Amankah Minum dari Galon Isi Ulang?

Data dari Badan Pusat Statistik (BPS) menunjukkan, air isi ulang menjadi sumber air minum utama yang paling banyak digunakan oleh rumah tangga di Indonesia pada 2020. Ada 29,1 persen rumah tangga di Indonesia yang menyatakan biasa minum air isi ulang.
Sebanyak 19,09 persen rumah tangga memilih minum air yang berasal dari sumur bor atau pompa. Kemudian, ada pula 14,35 persen rumah tangga yang minum air dari sumur terlindung.

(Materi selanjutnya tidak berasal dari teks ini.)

(** The lanes of a pass go through every pixel of the source. *)
Lemma lane_pixels_cover blocks cpu s :
  cpu <> 0%nat ->
  s ∈ lane_pixels blocks (s_len (length blocks) cpu) (seq 0 cpu) <-> s ∈ blocks.
Proof.
  intros Hc. pose proof (s_len_covers (length blocks) cpu Hc) as Hcov.
  set (sl := s_len (length blocks) cpu) in *.
  unfold lane_pixels. rewrite elem_of_concat. split.
  - intros (l & Hs & Hl). apply list_elem_of_fmap in Hl as (i & -> & _).
    unfold subslice in Hs. apply elem_of_take in Hs as (j & Hj & _).
    rewrite lookup_drop in Hj. apply list_elem_of_lookup. eauto.
  - intros Hs. apply list_elem_of_lookup in Hs as [j Hj].
    pose proof (lookup_lt_Some _ _ _ Hj) as Hjn.
    assert (sl <> 0)%nat as Hsl by (intros E; rewrite E in Hcov; simpl in Hcov; lia).
    exists (subslice blocks sl (j / sl)). split.
    + unfold subslice. apply list_elem_of_lookup. exists (j mod sl)%nat.
      rewrite lookup_take_lt by (apply Nat.mod_upper_bound; exact Hsl).
      rewrite lookup_drop.
      replace (j / sl * sl + j mod sl)%nat with j; [exact Hj|].
      pose proof (Nat.div_mod_eq j sl). lia.
    + apply list_elem_of_fmap. exists (j / sl)%nat. split; [reflexivity|].
      apply elem_of_seq. split; [lia|].
      apply Nat.Div0.div_lt_upper_bound. lia.
Qed.

(** A reported index was computed in the call: it is a tile index. *)
Lemma lane_st_in_range sub : forall cmap cmap1 row us1,
  lane_st avg ssq cmap sub = (cmap1, row, us1) ->
  Forall (fun t => 0 <= t < Z.of_nat (length avg)) us1.
Proof.
  induction sub as [|p sub IHsub]; intros cmap cmap1 row us1; simpl.
  - intros [= _ _ <-]. constructor.
  - destruct (match_pixel_st avg ssq cmap p) as [[c1 t] u0] eqn:Hm.
    destruct (lane_st avg ssq c1 sub) as [[c2 ts] us'] eqn:Hl'.
    intros [= _ _ <-]. specialize (IHsub _ _ _ _ Hl').
    unfold match_pixel_st in Hm.
    destruct (cmap_get cmap (key p) =? -1); injection Hm as _ _ <-; [|exact IHsub].
    constructor; [apply scan_min_index | exact IHsub].
Qed.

Selain itu, ada 10,23 persen rumah tangga yang minum dari air kemasan bermerek pada 2020. Sedangkan, sebanyak 9,87 persen rumah tangga meminum air yang berasal dari leding.
Namun, penggunaan air isi ulang ini, kerap memunculkan kekhawatiran akan dampaknya bagi kesehatan. Pakar Teknologi Produk Polimer/Plastik yang juga Kepala Laboratorium Green Polymer Technology Fakultas Teknik Universitas Indonesia (FTUI), Prof Dr Mochamad Chalid, SSi MSc menegaskan, kemasan galon guna ulang secara disain material bahan bakunya relatif aman untuk air minum.
Meski dengan kemasan yang digunakan berulang kali. Menurutnya, perlu ada data lanjutan untuk dapat mengatakan bahwa penggunaan galon isi ulang berbahaya bagi kesehatan.
Senada, Dosen Biokimia dari Fakultas MIPA Institut Pertanian Bogor (IPB), Syaefudin, PhD mengungkapkan, Bisfenol A atau (BPA) yang tidak sengaja dikonsumsi para konsumen dari kemasan pangan akan dikeluarkan lagi dari dalam tubuh. Karena, BPA itu akan diubah di dalam hati menjadi senyawa lain sehingga dapat lebih mudah dikeluarkan lewat urin.
“Jadi sebenarnya, kalau BPA itu tidak sengaja dikonsumsi oleh kita tubuh kita. Misalkan, dari air minum dalam kemasan yang mengandung BPA," ujarnya. Dalam berbagai jenis proses pengelolaan makanna di dalam tubuh, yang paling berperan itu adalah hati.
Ada proses glukorodinase di hati, di mana ada enzim yang mengubah BPA itu menjadi senyawa lain yang mudah dikeluarkan tubuh lewat urin. Selain itu, kata Syaefudin, sebenarnya BPA ini memiliki biological half life atau waktu paruh biologisnya sendiri.
Artinya, ketika BPA itu misalnya satuannya 10, masuk dalam tubuh, dia selama lima hingga enam jam, maka ia akan tersisa sekitar lima . “Nah, yang setengahnya lagi itu dikeluarkan dari tubuh. Artinya, yang berpotensi untuk menjadi toksik dalam tubuh itu sebenarnya sudah berkurang,” jelas Syaefudin.